The Elric Saga TV Series in the Works

The epic saga of Elric, the White Wolf and the last emperor of Melniboné has been optioned for [...]

The epic saga of Elric, the White Wolf and the last emperor of Melniboné has been optioned for television. Deadline reports that New Republic Pictures' Brian Oliver and producer Bradley J. Fischer have acquired the rights Michael Moorcock's The Elric Saga. They've begun shopping the property around as a series. The Walking Dead and The Shield's Glen Mazzara and Prison Break and Star Trek: Discovery's Vaun Wilmott are attached to helm the adaptation. As the report notes, this news comes at a time when cable networks and streaming services are scrambling to find a show to fill the dark fantasy-shaped hole left behind by the end of Game of Thrones.

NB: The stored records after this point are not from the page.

(** *** What holds however the interaction ends *)

Lemma resume_exchange (replies : list (Result Response)) :
  forall st : State,
  exists added,
    history (final_state (resume index replies st)) = (history st ++ added)%list /\
    Exchange index (tool_calls (log st)) added.
Proof.
  induction replies as [|[r|e] replies IH]; intros st;
    try (exists []; split; [simpl; now rewrite app_nil_r | constructor]).
  unfold resume. rewrite tool_loop_eq.
  set (st1 := record (ModelCall (history st)) st).
  assert (Hcalls : tool_calls (log st1) = tool_calls (log st))
    by apply tool_calls_snoc_model.
  destruct (requests_tool r);
    [destruct (next_tool_use (content r)) as [tu|e] eqn:Htu;
     [destruct (process_tool_call index (tool_calls (log st1)) (name tu) (input tu))
        as [v|e] eqn:Hv |] |];
    try (exists []; split; [simpl; now rewrite app_nil_r | constructor]).
  destruct (IH (after_round st1 r tu v)) as (added & Hh & Hex).
  exists (assistant_message r :: tool_result_message tu v :: added). split.
  - rewrite Hh, history_after_round. unfold st1. rewrite history_record, <- app_assoc.
    reflexivity.
  - rewrite log_after_round, tool_calls_snoc_tool, Hcalls in Hex.
    rewrite Hcalls in Hv. now apply Exchange_round.
Qed.

Lemma sent_prefixes_request (st : State) :
  sent_prefixes st -> sent_prefixes (record (ModelCall (history st)) st).
Proof.
  intros H msgs Hin. simpl in Hin. apply in_app_or in Hin as [Hin|[Heq|[]]].
  - now apply H.
  - inversion Heq; subst. exists []. rewrite history_record. now rewrite app_nil_r.
Qed.

Lemma sent_prefixes_tool_call (st : State) (n : string) (i : Dict) :
  sent_prefixes st -> sent_prefixes (record (ToolCall n i) st).
Proof.
  intros H msgs Hin. simpl in Hin. apply in_app_or in Hin as [Hin|[Heq|[]]].
  - now apply H.
  - discriminate.
Qed.

Lemma sent_prefixes_round (st : State) (r : Response) (tu : ToolUse) (v : PyValue) :
  sent_prefixes st -> sent_prefixes (after_round st r tu v).
Proof.
  intros H msgs Hin. rewrite log_after_round in Hin.
  apply in_app_or in Hin as [Hin|[Heq|[]]]; [|discriminate].
  destruct (H msgs Hin) as (later & Hl). rewrite history_after_round, Hl, <- app_assoc.
  eauto.
Qed.

Lemma resume_sent (replies : list (Result Response)) :
  forall st : State,
    sent_prefixes st -> sent_prefixes (final_state (resume index replies st)).
Proof.
  induction replies as [|[r|e] replies IH]; intros st Hst;
    try (simpl; now apply sent_prefixes_request).
  unfold resume. rewrite tool_loop_eq.
  apply sent_prefixes_request in Hst.
  set (st1 := record (ModelCall (history st)) st) in *.
  destruct (requests_tool r);
    [destruct (next_tool_use (content r)) as [tu|e];
     [destruct (process_tool_call index (tool_calls (log st1)) (name tu) (input tu))
        as [v|e] |] |]; simpl; auto.
  - apply IH. now apply sent_prefixes_round.
  - now apply sent_prefixes_tool_call.
Qed.

(** A call that returns does so right after a request that carried the whole
    history. *)
Lemma resume_returned (replies : list (Result Response)) :
  forall (st : State) (final_response : option string) (st' : State),
    resume index replies st = Returned final_response st' ->
    exists evs, log st' = (evs ++ [ModelCall (history st')])%list.
Proof.
  induction replies as [|[r|e] replies IH]; intros st fr st' H; try discriminate.
  unfold resume in H. rewrite tool_loop_eq in H.
  set (st1 := record (ModelCall (history st)) st) in *.
  destruct (requests_tool r);
    [destruct (next_tool_use (content r)) as [tu|e];
     [destruct (process_tool_call index (tool_calls (log st1)) (name tu) (input tu))
        as [v|e] |] |]; try discriminate.
  - now apply IH in H.
  - inversion H; subst. exists (log st). reflexivity.
Qed.

(** *** The rounds of an interaction, however it ends *)

Lemma tool_events_snoc_model (evs : list Event) (m : list Message) :
  filter is_tool_call (evs ++ [ModelCall m]) = filter is_tool_call evs.
Proof. rewrite filter_app. cbn [filter is_tool_call]. apply app_nil_r. Qed.

Lemma tool_events_snoc_tool (evs : list Event) (n : string) (i : Dict) :
  filter is_tool_call (evs ++ [ToolCall n i]) = (filter is_tool_call evs ++ [ToolCall n i])%list.
Proof. rewrite filter_app. reflexivity. Qed.

(** Whatever the replies, an interaction is a run of completed rounds and
    then an ending: each completed round took one reply, made one tool call
    and one more request, and left its two messages. *)
Lemma resume_rounds (replies : list (Result Response)) :
  forall st : State,
  exists (served : list Served) (rest : list (Result Response)) (failed : list Event),
    replies = (map (fun s => Ok (served_response s)) served ++ rest)%list /\
    serves index (tool_calls (log st)) served /\
    history (final_state (resume index replies st))
    = (history st ++ flat_map served_messages served)%list /\
    model_calls (log (final_state (resume index replies st)))
    = S (model_calls (log st) + List.length served) /\
    filter is_tool_call (log (final_state (resume index replies st)))
    = (filter is_tool_call (log st) ++ map served_call served ++ failed)%list /\
    Ending index (tool_calls (log st) + List.length served) rest failed
      (resume index replies st).
Proof.
  induction replies as [|[r|e] replies IH]; intros st.
  - exists [], [], []. cbn [map flat_map app List.length resume final_state].
    rewrite history_record, log_record, model_calls_snoc_model, tool_events_snoc_model,
      !app_nil_r, !Nat.add_0_r.
    repeat split. constructor.
  - unfold resume. rewrite tool_loop_eq.
    set (st1 := record (ModelCall (history st)) st).
    assert (Hcalls : tool_calls (log st1) = tool_calls (log st))
      by apply tool_calls_snoc_model.
    assert (Hmodel : model_calls (log st1) = S (model_calls (log st)))
      by apply model_calls_snoc_model.
    assert (Hevents : filter is_tool_call (log st1) = filter is_tool_call (log st))
      by apply tool_events_snoc_model.
    assert (Hhist : history st1 = history st) by apply history_record.
    destruct (requests_tool r) eqn:Hr;
      [destruct (next_tool_use (content r)) as [tu|e] eqn:Htu;
       [destruct (process_tool_call index (tool_calls (log st1)) (name tu) (input tu))
          as [v|e] eqn:Hv |] |].
    + destruct (IH (after_round st1 r tu v))
        as (served & rest & failed & Hreplies & Hserves & Hh & Hm & Hev & Hend).
      rewrite log_after_round, tool_calls_snoc_tool, Hcalls in Hserves, Hend.
      rewrite history_after_round, Hhist in Hh.
      rewrite log_after_round, model_calls_snoc_tool, Hmodel in Hm.
      rewrite log_after_round, tool_events_snoc_tool, Hevents in Hev.
      rewrite Hcalls in Hv.
      exists (mkServed r tu v :: served), rest, failed.
      split; [now rewrite Hreplies|]. split; [cbn; auto|].
      split; [rewrite Hh, <- app_assoc; reflexivity|].
      split; [rewrite Hm; cbn [List.length]; lia|].
      split; [rewrite Hev, <- app_assoc; reflexivity|].
      cbn [List.length]. rewrite Nat.add_succ_r. exact Hend.
    + exists [], (Ok r :: replies), [ToolCall (name tu) (input tu)].
      cbn [map flat_map app List.length final_state].
      rewrite history_record, log_record, model_calls_snoc_tool, tool_events_snoc_tool,
        Hhist, Hmodel, Hevents, !app_nil_r, !Nat.add_0_r.
      rewrite Hcalls in Hv.
      repeat split. now constructor.
    + exists [], (Ok r :: replies), [].
      cbn [map flat_map app List.length final_state].
      rewrite Hhist, Hmodel, Hevents, !app_nil_r, !Nat.add_0_r.
      repeat split. now constructor.
    + exists [], (Ok r :: replies), [].
      cbn [map flat_map app List.length final_state].
      rewrite Hhist, Hmodel, Hevents, !app_nil_r, !Nat.add_0_r.
      repeat split. now constructor.
  - exists [], (Raise e :: replies), []. cbn [map flat_map app List.length resume final_state].
    rewrite history_record, log_record, model_calls_snoc_model, tool_events_snoc_model,
      !app_nil_r, !Nat.add_0_r.
    repeat split. constructor.
Qed.

Lemma chatbot_interaction_rounds (replies : list (Result Response)) (user_message : string)
    (cm : option ConversationManager) :
  exists (served : list Served) (rest : list (Result Response)) (failed : list Event),
    replies = (map (fun s => Ok (served_response s)) served ++ rest)%list /\
    serves index 0 served /\
    history (final_state (chatbot_interaction index replies user_message cm))
    = (prior cm ++ mkMessage "user" (Plain user_message)
         :: flat_map served_messages served)%list /\
    model_calls (log (final_state (chatbot_interaction index replies user_message cm)))
    = S (List.length served) /\
    filter is_tool_call (log (final_state (chatbot_interaction index replies user_message cm)))
    = (map served_call served ++ failed)%list /\
    Ending index (List.length served) rest failed
      (chatbot_interaction index replies user_message cm).
Proof.
  rewrite chatbot_interaction_eq.
  destruct (resume_rounds replies
              {| manager := {| conversation_history := prior cm ++ [user_entry user_message] |};
                 log := [] |})
    as (served & rest & failed & Hreplies & Hserves & Hh & Hm & Hev & Hend).
  exists served, rest, failed. repeat split; try assumption.
  rewrite Hh. unfold history, get_messages. cbn [manager conversation_history].
  now rewrite <- app_assoc.
Qed.

(** *** The claims about the loop *)

(** C1, as amended: an exception raised in a tool round is not caught. When
    the rounds of [requests] have completed and the call of
    [process_tool_call] for the next request raises [e], [e] leaves
    [chatbot_interaction]; the manager keeps the user's message and the
    messages of the completed rounds, nothing is appended for the failed
    round, and no further request is sent to the model. *)
Theorem tool_exception_propagates (requests : list Response) (msgs : list Message)
    (r : Response) (tu : ToolUse) (e : Exn) (rest : list (Result Response))
    (user_message : string) (cm : option ConversationManager) :
  forallb requests_tool requests = true ->
  transcript index 0 requests = Ok msgs ->
  requests_tool r = true ->
  next_tool_use (content r) = Ok tu ->
  process_tool_call index (List.length requests) (name tu) (input tu) = Raise e ->
  exists st,
    chatbot_interaction index (map Ok requests ++ Ok r :: rest) user_message cm
    = Raised e st /\
    history st = (prior cm ++ user_entry user_message :: msgs)%list /\
    model_calls (log st) = S (List.length requests) /\
    tool_calls (log st) = S (List.length requests).
Proof.
  intros Hall Htr Hr Htu He.
  destruct (chatbot_interaction_serviced requests msgs (Ok r :: rest) user_message cm Hall Htr)
    as (st' & Heq & Hh & Hm & Ht).
  rewrite Heq, (resume_tool_raises r rest st' tu e Hr Htu) by now rewrite Ht.
  eexists. split; [reflexivity|].
  rewrite !history_record, !log_record.
  rewrite model_calls_snoc_tool, model_calls_snoc_model.
  rewrite tool_calls_snoc_tool, tool_calls_snoc_model.
  repeat split; auto.
Qed.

"Glen, Vaun, Brian and I all grew up on the iconic works of genre masters like Michael Moorcock, and the Elric Saga is among the most influential titles in the canon of fantasy-horror storytelling," said Fischer. "We feel privileged to have been entrusted by Mike and Linda Moorcock with a character and narrative universe as rich and diverse as Elric, and hope to deliver to generations of fans the enthralling experience they've been demanding for so many years from these masterworks of genre literature."

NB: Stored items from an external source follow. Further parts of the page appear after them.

Lemma recovery_inv_relax curr_node pq history s n :
  recovery_inv history s → visited_inv s →
  last (expanded s) = Some curr_node →
  contains (visited_states_ s) (state n) = false →
  ∀ pq' history' s',
    relax Elapsed curr_node (pq, history, s) n = (pq', history', s') →
    recovery_inv history' s'.
Proof.
  intros [H1 H2] [Hvis _] Hlast Hnew pq' history' s' Hrelax.
  destruct (relax_cases curr_node pq history s n) as [[Heq _]|[Heq _]];
    rewrite Heq in Hrelax; injection Hrelax as <- <- <-; [done|].
  split; cbn [expanded add_time].
  - intros k info. rewrite lookup_insert. case_decide; [|by eauto].
    intros [= <-]. by eexists.
  - intros k info. rewrite lookup_insert. case_decide as Hk; [|by eauto].
    intros [= <-]. cbn [parent_node]. subst k.
    rewrite last_lookup in Hlast. eexists. split; [exact Hlast|].
    intros j e Hj Hq. exfalso.
    apply not_true_iff_false in Hnew. apply Hnew, contains_true.
    exists (state e). split; [|done]. rewrite Hvis.
    apply list_elem_of_fmap. exists e. split; [done|].
    by eapply list_elem_of_lookup_2.
Qed.

Lemma recovery_inv_fold_relax curr_node next_nodes : ∀ pq history s,
  recovery_inv history s → visited_inv s →
  last (expanded s) = Some curr_node →
  (∀ n, n ∈ next_nodes → contains (visited_states_ s) (state n) = false) →
  ∀ pq' history' s',
    fold_left (relax Elapsed curr_node) next_nodes (pq, history, s)
    = (pq', history', s') →
    recovery_inv history' s'.
Proof.
  induction next_nodes as [|n next_nodes IH];
    intros pq history s Hrec Hvis Hlast Hnew pq' history' s' Hfold.
  { by injection Hfold as <- <- <-. }
  cbn [fold_left] in Hfold.
  destruct (relax Elapsed curr_node (pq, history, s) n)
    as [[pq1 history1] s1] eqn:Hrelax.
  pose proof (relax_fields curr_node pq history s n) as [Hv He].
  rewrite Hrelax in Hv, He. cbn [snd] in Hv, He.
  eapply (IH pq1 history1 s1); [| | | |done].
  - eapply recovery_inv_relax; [done|done|done| |done]. apply Hnew. left.
  - by apply (visited_inv_fields s).
  - by rewrite He.
  - intros m Hm. rewrite Hv. apply Hnew. by right.
Qed.

Lemma recover_loop_answers history s :
  recovery_inv history s →
  ∀ fuel bound curr_node path_mps s1,
    (bound < fuel)%nat →
    (∀ info, history !! quantize (state curr_node) = Some info →
       ∃ i, (i < bound)%nat ∧ expanded s !! i = Some (parent_node info)) →
    answered (fst (recover fuel history curr_node path_mps s1)).
Proof.
  intros [_ Hearlier]. induction fuel as [|fuel IH];
    intros bound curr_node path_mps s1 Hfuel Hparent; [lia|].
  cbn [recover_loop]. destruct (negb _); [done|].
  destruct (bool_decide _); [done|].
  destruct (history !! quantize (state curr_node)) as [info|] eqn:Hk; [|done].
  destruct (GetPrimitiveBetween _ _ _) as [mp|]; [|done].
  destruct (Hparent info eq_refl) as (i & Hi & Hlookup).
  apply (IH i); [lia|].
  intros info' Hk'. destruct (Hearlier _ _ Hk') as (i' & Hlookup' & Hlt).
  exists i'. split; [|done]. by eapply Hlt.
Qed.

Lemma expand_step_length visited node col i l :
  expand_step graph_ heuristic is_mp_collision_free visited node col i = Some l →
  (length l <= 1)%nat.
Proof.
  unfold expand_step. destruct (_ <? 0)%Z; [intros [= <-]; cbn; lia|].
  destruct (get_mp_between_indices _ _ _) as [mp0|]; cbn; [|done].
  repeat case_match; intros [= <-]; cbn; lia.
Qed.

Lemma mapM_concat_length {A B} (f : A → option (list B)) l k :
  mapM f l = Some k →
  (∀ i l', f i = Some l' → (length l' <= 1)%nat) →
  (length (concat k) <= length l)%nat.
Proof.
  intros Hk%mapM_Some Hone. induction Hk as [|i l' l k Hi _ IH]; cbn; [lia|].
  rewrite length_app. specialize (Hone i l' Hi). lia.
Qed.

Lemma expander_length parallel s node nodes :
  expander graph_ heuristic is_mp_collision_free tbb_schedule parallel s node
  = Some nodes →
  (length nodes <= edges_rows graph_)%nat.
Proof.
  assert (Hser : ∀ visited nodes0,
            Expand graph_ heuristic is_mp_collision_free visited node
            = Some nodes0 →
            (length nodes0 <= edges_rows graph_)%nat).
  { intros visited nodes0. rewrite Expand_mapM.
    destruct (mapM _ _) as [k|] eqn:Hk; cbn; [|done]. intros [= <-].
    pose proof (mapM_concat_length _ _ _ Hk) as Hlen.
    rewrite length_seq in Hlen. apply Hlen.
    intros i l'. apply expand_step_length. }
  unfold expander. destruct parallel; [|apply Hser]. intros Hpar.
  pose proof (ExpandPar_Expand graph_ heuristic is_mp_collision_free
                (tbb_schedule (now s)) (visited_states_ s) node
                (schedules_valid (now s))) as Hperm.
  destruct (Expand _ _ _ _ _) as [nodes0|] eqn:Hexp; [|congruence].
  destruct Hperm as (nodes' & Hpar' & Hperm).
  assert (nodes' = nodes) as -> by congruence.
  rewrite Hperm. by eapply Hser.
Qed.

HBO will return to the world of Westeros with the Game of Thrones prequel series House of the Dragon. Netflix will pin its hope on The Witcher starring Henry Cavill, which launches in December. Amazon Prime Video is splitting its bets, developing a television series based on JRR Tolkien's seminal Lord of the Rings and another show based on Robert Jordan's popular Wheel of Time series. A number of other fantasy series based on properties ranging from Earthsea to The Broken Earth are in development at various networks.

Moorcock's Elric Saga chronicles the adventures of the titular hero, who presided over an empire of dragon-riders and sorcerers during its dying days. Elric is in many ways the template for the modern antihero. More cunning and fond of dark powers than Tolkien's chivalrous heroes, and more cunning than Robert Howard's Conan the Barbarian, the sickly-looking, albino emperor relied on his cursed blade Stormbringer, his knowledge of sorcery, his wits, and his patron, the Chaos Lord Arioch, to defeat his foes.

Elric could be the cornerstone of a larger franchise if all goes well. Moorcock's novella The Sundered Worlds helped establish the concept of a fictional multiverse that so many pop culture properties, Marvel and DC Comics among them, take for granted today. Elric exists in such a multiverse, one incarnation of the Eternal Champion. Other incarnations include some of Moorcock's other fantasy heroes, including Hawkmoon, Corum, and the much more modern Jerry Cornelius.

Moorcock is considered one of the greatest writers of fantasy fiction of all time, though his works have never penetrated the popular culture in the United States to the same degree they have in his native United Kingdom. In addition to developing a seminal antihero and pioneering the idea of the multiverse, he's also credited with being one of the progenitors of the steampunk genre through his novel The Warlord of the Air, another adventure connected to his Eternal Champion.